I have no idea if there is someone else, or if she just froze with the commitment of marriage. Something sure sounds wrong. But look what you've already learned about yourself. You mentioned in the other thread that you had reservations about the marriage. Now you know you CAN trust your instincts. That is a tremendous accomplishment.

Do you have support people to call tonight? Maybe go out to dinner with some buds.


----------



## Betterman (Dec 10, 2011)

Thanks for all the replies. This forum really helps a lot. She will be here in about an hour.

To respond to everyone; 

Thankfully, my friend is coming over to be here with me while she is moving out. I want to present a strong and confident disposition to her and her friends. I am meeting a different friend later on for a late dinner. I've had knots in my stomach all day.

The wedding didn't cost much - the honeymoon did, so oh well. Yes, I believe that there is probably another man in the picture in some capacity. And yes, I am going to be much better off whether there is or not. I have had reservations all along and I seriously believe she is alcoholic and bi-polar, which often go together. She is heavy into drinking again and she is moving in with a single mom friend who has been arrested for cocaine twice. It still hurts real bad, though, because she was so resolute and so sudden having not mentioned her unhappiness to that degree before. There was no real chance to try to make things better, but maybe that was The Universe helping me to get out of a bad situation. I had been praying for things to get better. I remember one night when she came home at 4:00 in the morning having been drinking all night, we got into a big fight, and I was begging God to help me and that I didn't know what to do or how to deal with this. Maybe all of this is my answered prayer.
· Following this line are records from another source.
(* ===== verification/UrlSpec.v ===== *)
(** * Database URLs: theorems

    The URL the connection pool writes ([Connection.GetURI]) is the one
    [url.Parse] reads: the parts come back, whatever bytes the user, the password
    and the names hold. *)

From S2P Require Import Prelude GoStrings SqlLex GoStd Cache Config Connection GoUrl.

(** ** Queries *)

Lemma QueryUnescape_eq s : QueryUnescape s = url_unescape s encodeQueryComponent.
Proof.
  remember (slen s) as n eqn:Hn. assert (slen s ≤ n) as Hle by lia. clear Hn. revert s Hle.
  induction n as [|n IH]; intros [|c s] Hle; [done|cbn in Hle; lia|done|]. cbn in Hle.
  cbn [QueryUnescape url_unescape]. destruct (Ascii.eqb c "%").
  - destruct s as [|a [|b r]]; [done..|]. cbn in Hle. rw IH; [lia|done].
  - rw IH; [lia|]. by destruct (Ascii.eqb c "+").
Qed.

Lemma safe_no_byte mode d s :
  (∀ c, safe_byte mode c = true → negb (Ascii.eqb d c) = true) → no_byte d (url_escape s mode) = true.
Proof. intros Hd. apply (string_forall_impl (safe_byte mode)); [exact Hd|apply escape_safe]. Qed.

Lemma query_safe_part k v :
  no_byte ";" (url_escape k encodeQueryComponent +:+ "=" +:+ url_escape v encodeQueryComponent) = true ∧
  no_byte "&" (url_escape k encodeQueryComponent +:+ "=" +:+ url_escape v encodeQueryComponent) = true.
Proof. rw !no_byte_app !safe_no_byte //; intros c; ascii_cases c. Qed.

Lemma query_pair_written k v :
  query_pair (url_escape k encodeQueryComponent +:+ "=" +:+ url_escape v encodeQueryComponent) = Some (k, v).
Proof.
  unfold query_pair. destruct (query_safe_part k v) as [Hs _]. rw Contains_none //.
  assert (String.eqb (url_escape k encodeQueryComponent +:+ "=" +:+ url_escape v encodeQueryComponent) "" = false) as ->.
  { by destruct (url_escape k _). }
  cbn [orb]. cbn [String.append]. rw cut_app; [apply safe_no_byte; intros c; ascii_cases c|].
  by rw !QueryUnescape_eq !url_unescape_escape.
Qed.

(** The pairs of a query that was written by [url.Values.Encode]. *)
Lemma query_pairs kvs : kvs ≠ [] → omap query_pair (Split (query_encode kvs) "&") = kvs.
Proof.
  intros Hne. unfold query_encode. rw Split1_Join.
  - by destruct kvs.
  - apply Forall_fmap, Forall_true. intros [k v]. apply query_safe_part.
  - clear Hne. induction kvs as [|[k v] kvs IH]; [done|]. cbn [fmap list_fmap omap list_omap].
    rw query_pair_written. by f_equal.
Qed.

Lemma query_get u kvs key :
  u_RawQuery u = query_encode kvs → kvs ≠ [] → QueryGet u key = default "" (snd <$> head (filter (λ kv, kv.1 = key) kvs)).
Proof. intros Hq Hne. unfold QueryGet. by rw Hq query_pairs. Qed.

(** ** Hosts *)

(** The bytes of a host name. *)
Definition host_byte (c : ascii) : bool :=
  is_letter_ascii (bval c) || is_digit_ascii (bval c) || existsb (Ascii.eqb c) ["-"; "."; "_"; "~"]%char.

Definition host_port_byte (c : ascii) : bool := host_byte c || Ascii.eqb c ":".

Lemma host_escape s : string_forall host_port_byte s = true → url_escape s encodeHost = s.
Proof.
  induction s as [|c s IH]; [done|]. cbn [string_forall]. rw andb_true_iff url_escape_cons. intros [Hc Hs].
  rw (IH Hs). revert Hc. ascii_cases c.
Qed.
I just wish she showed even a little bit of sadness or that she will miss us. If it were really just about her realizing that the two of us will never be on the same plane, I would think she would be more sad. Well, time to get cleaned up and desperately try to not looked completely depressed.


----------



## Clay2013 (Oct 30, 2013)

Just know your not alone. Most of us never even seen a tear or so much as any kind of a apology. I know its hard but at least you know the truth now. The sooner you get her out of your life all together the happier you will be. 
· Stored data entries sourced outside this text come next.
Lemma registered_step l st u :
  registered l st → pu_URL u ≠ "" → pu_Name u ≠ "" → dial (pu_URL u) = Val tt →
  pu_Name u ∉ pu_Name <$> l → poolKey (pu_URL u) ∉ (poolKey ∘ pu_URL) <$> l →
  registered (u :: l) (register_named dial b cfg st u).
Proof.
  intros [He Hk Hr Hx] Hurl Hn Hd Hname Hhash. rw list_elem_of_fmap in Hname. rw list_elem_of_fmap in Hhash.
  rw register_named_new //.
  { destruct (DB (pool st) !! _) as [h|] eqn:E; [|done]. apply Hk in E as (v & Hv & [E|E]); [by apply poolKey_nameKey in E|].
    exfalso. apply Hhash. by exists v. }
  { destruct (DB (pool st) !! _) as [h|] eqn:E; [|done]. apply Hk in E as (v & Hv & [E|E]).
    - exfalso. apply Hname. exists v. by apply nameKey_inj in E.
    - by symmetry in E; apply poolKey_nameKey in E. }
  assert (∀ v, v ∈ l → pu_Name v ≠ pu_Name u) as Hfresh by (intros v Hv E; apply Hname; by exists v).
  split; cbn [pool DB RealName opened next].
  - intros v [-> | Hv]%elem_of_cons.
    + exists (next st). rw !lookup_insert_eq. split_and!; [done..|].
      destruct (alias_of u) as [real|] eqn:Ea; [by rw lookup_insert_eq|].
      destruct (RealName (pool st) !! pu_Name u) as [r|] eqn:E; [|done]. apply Hr in E. exfalso. apply Hname.
      by apply list_elem_of_fmap in E.
    + destruct (He v Hv) as (h & Hh & Ho & Hal). exists h. pose proof (Hx _ _ Ho). pose proof (Hfresh v Hv) as Hne.
      rw lookup_insert_ne; [by intros E%nameKey_inj|]. rw lookup_insert_ne; [apply poolKey_nameKey|].
      rw lookup_insert_ne; [lia|]. split_and!; [done..|].
      destruct (alias_of u); [by rw lookup_insert_ne|done].
  - intros k h. rw !lookup_insert_Some. intros [[<- _]|[_ [[<- _]|[_ E]]]].
    + exists u. split; [by left|by left].
    + exists u. split; [by left|by right].
    + destruct (Hk _ _ E) as (v & ? & ?). exists v. split; [by right|done].
  - intros n r. cbn [fmap list_fmap]. destruct (alias_of u).
    + rw lookup_insert_Some. intros [[<- _]|[_ E%Hr]]; [by left|by right].
    + intros E%Hr. by right.
  - intros h d. rw lookup_insert_Some. intros [[<- _]|[_ E%Hx]]; lia.
Qed.

Definition has_url (u : PGURLConfig) : Prop := pu_URL u ≠ "".

Lemma registered_all l done st :
  registered done st →
  (∀ u, u ∈ filter has_url l → pu_Name u ≠ "" ∧ dial (pu_URL u) = Val tt) →
  NoDup (pu_Name <$> (rev (filter has_url l) ++ done)) → NoDup ((poolKey ∘ pu_URL) <$> (rev (filter has_url l) ++ done)) →
  registered (rev (filter has_url l) ++ done) (foldl (register_named dial b cfg) st l).
Proof.
  revert done st; induction l as [|u l IH]; intros done st Hreg Hall Hn Hk; [done|]. cbn [foldl].
  destruct (decide (has_url u)) as [Hu|Hu].
  - assert (filter has_url (u :: l) = u :: filter has_url l) as E by by apply filter_cons_True.
    rw E in Hall; rw E in Hn; rw E in Hk; rw E. cbn [rev] in *. rw -!app_assoc in Hn; rw -!app_assoc in Hk; rw -!app_assoc.
    destruct (Hall u) as [Hname Hdial]; [by left|]. apply IH; [|by intros; apply Hall; right|done..].
    cbn [app] in *. rw fmap_app fmap_cons in Hn. rw fmap_app fmap_cons in Hk.
    apply NoDup_app in Hn as (_ & _ & [Hn _]%NoDup_cons), Hk as (_ & _ & [Hk _]%NoDup_cons).
    by apply registered_step.
  - assert (filter has_url (u :: l) = filter has_url l) as E by by apply filter_cons_False.
    rw E in Hall; rw E in Hn; rw E in Hk; rw E. apply IH; [|done..].
    unfold has_url in Hu. unfold register_named. by destruct (String.eqb_spec (pu_URL u) "").
Qed.

(** When the servers of all the named extra databases answer, and no two of
    them share a name or a URL, every one is in the pool under its name, on a
    connection to its own URL.  Statements for it name the database of its URL
    when it is an alias; a database named after itself, or whose URL names no
    database, is taken for the default database of the configuration. *)
Theorem extra_databases_registered :
  let l := filter has_url (PGNamedURLs cfg) in
  let st := registerExtraURLs dial b cfg init_conn in
  PGURLs cfg = [] →
  (∀ u, u ∈ l → pu_Name u ≠ "" ∧ dial (pu_URL u) = Val tt) →
  NoDup (pu_Name <$> l) → NoDup ((poolKey ∘ pu_URL) <$> l) →
  ∀ u, u ∈ l →
    (∃ h, DB (pool st) !! nameKey (pu_Name u) = Some h ∧ opened st !! h = Some (pu_URL u)) ∧
    ResolveDBName cfg st (pu_Name u) =
      (let real := DBNameFromURL b (pu_URL u) in
       if decide (real = "" ∨ real = pu_Name u)
       then (if decide (PGDatabase cfg = "") then pu_Name u else PGDatabase cfg) else real).
Proof.
  intros l st Hurls Hall Hn Hk u Hu. subst st. unfold registerExtraURLs. rw Hurls. cbn [imap foldl].
  assert (rev l ≡ₚ l) as Hrev by (symmetry; apply Permutation_rev).
  assert (registered (rev l ++ []) (foldl (register_named dial b cfg) init_conn (PGNamedURLs cfg))) as Hreg.
  { apply registered_all; [apply registered_init|exact Hall|..]; fold l; rw app_nil_r; by rw Hrev. }
  destruct (reg_entry _ _ Hreg u) as (h & Hh & Ho & Hreal); [rw app_nil_r; by rw Hrev|].
  split; [by exists h|]. unfold ResolveDBName. rw (proj2 (String.eqb_neq _ _) (proj1 (Hall u Hu))) Hreal. unfold alias_of.
  destruct (String.eqb_spec (DBNameFromURL b (pu_URL u)) "") as [E|E]; cbn [negb andb].
  - rw decide_True; [by left|]. by destruct (String.eqb_spec (PGDatabase cfg) ""), (decide _).
  - destruct (String.eqb_spec (pu_Name u) (DBNameFromURL b (pu_URL u))) as [E'|E']; cbn [negb].
    + rw decide_True; [by right|]. by destruct (String.eqb_spec (PGDatabase cfg) ""), (decide _).
    + rw decide_False; [by intros [?|?]|]. by destruct (DBNameFromURL b (pu_URL u)).
Qed.
End register.

(** ** Listening *)

(** A listener that is started in HTTPS mode never falls back to plain HTTP:
    [ListenAndServeTLS] always returns an error, and then the process ends. *)
Theorem https_never_plain cfg serve :
  HTTPSMode cfg = true → (∀ a c k, serve (ListenAndServeTLS a c k) ≠ None) →
  ∃ l, startServer cfg serve = ([ListenAndServeTLS l (HTTPSCert cfg) (HTTPSKey cfg)], Exits 1) ∧
       l = HTTPHost cfg +:+ ":" +:+ Itoa (HTTPPort cfg).
Proof.
  intros Htls Hserve. eexists. split; [|reflexivity]. unfold startServer. rw Htls.
  by destruct (serve (ListenAndServeTLS _ _ _)) eqn:E; [|destruct (Hserve _ _ _ E)].
Qed.

(** The actions of a command, in their order. *)
Definition actions (cmd : migration_command) (args : list string) : list string :=
  match cmd with
  | Up => ["up"]
  | Down => ["down"]
  | Redo => ["down 1"; "up"]
  | Reset => ["down"; "up"]
  | MVersion => ["status"]
  | Next => match args with
            | [a] => [if HasPrefix a "+" then "up " +:+ TrimPrefix a "+" else "down " +:+ TrimPrefix a "-"]
            | _ => []
            end
  end.

(** How a list of actions can end: the first that fails is the last that runs. *)
Definition stops_at (migrate : string → gores (Z * list string)) (acts : list string) (r : gores unit) : Prop :=
  match r with
  | Val _ => ∀ a, a ∈ acts → is_val (migrate a) = true
  | Err e => ∃ before a after, acts = before ++ a :: after ∧ migrate a = Err e ∧ (∀ x, x ∈ before → is_val (migrate x) = true)
  | Panic w => ∃ before a after, acts = before ++ a :: after ∧ migrate a = Panic w ∧ (∀ x, x ∈ before → is_val (migrate x) = true)
  end.

Lemma then_print_stops migrate a rep next acts :
  stops_at migrate acts next.2 → stops_at migrate (a :: acts) (then_print migrate a rep next).2.
Proof.
  unfold then_print. intros Hn. destruct (migrate a) as [[n ex]|e|w] eqn:Ea.
  - assert (is_val (migrate a) = true) as Hv by by rw Ea. destruct next as [out r]. cbn in *.
    destruct r as [x|e|w]; [by intros y [-> | Hy]%elem_of_cons; auto|..].
    all: destruct Hn as (bf & y & af & -> & Hy & Hb); exists (a :: bf), y, af; split_and!; [done..|].
    all: by intros z [-> | Hz]%elem_of_cons; auto.
  - exists [], a, acts. split_and!; [done..|]. by intros x Hx%elem_of_nil.
  - exists [], a, acts. split_and!; [done..|]. by intros x Hx%elem_of_nil.
Qed.

Lemma done_stops migrate out : stops_at migrate [] (out : list string, Val tt).2.
Proof. by intros a Ha%elem_of_nil. Qed.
I am really sorry you are going through this. 

Clay


----------



## Tivo (Jun 16, 2015)

Betterman said:


> I seriously believe she is alcoholic and bi-polar, which often go together. She is heavy into drinking again and she is moving in with a single mom friend who has been arrested for cocaine twice.


You can disparage her and blame her for being all these things but it will do you some good to accept responsibility for your own failures in this mess.


----------



## Lostinthought61 (Nov 5, 2013)

Question...is this your home?


----------



## Betterman (Dec 10, 2011)

Well, it's finished. I am proud of myself for handling it well in the moment. I helped her move her things out and I even gave her money to help her out. It seems like such a shame despite all the differences. I noticed among her things was the engagement picture of us with the lines, "... in good times and in bad, in sickness and in health, till death do us part."

I suppose I sound like I'm having a pity party right now, but it's just where I'm at. 

She did sign the settlement agreement I drafted, so I'm good there. Now just to see if there is any way to annul a 60 day marriage.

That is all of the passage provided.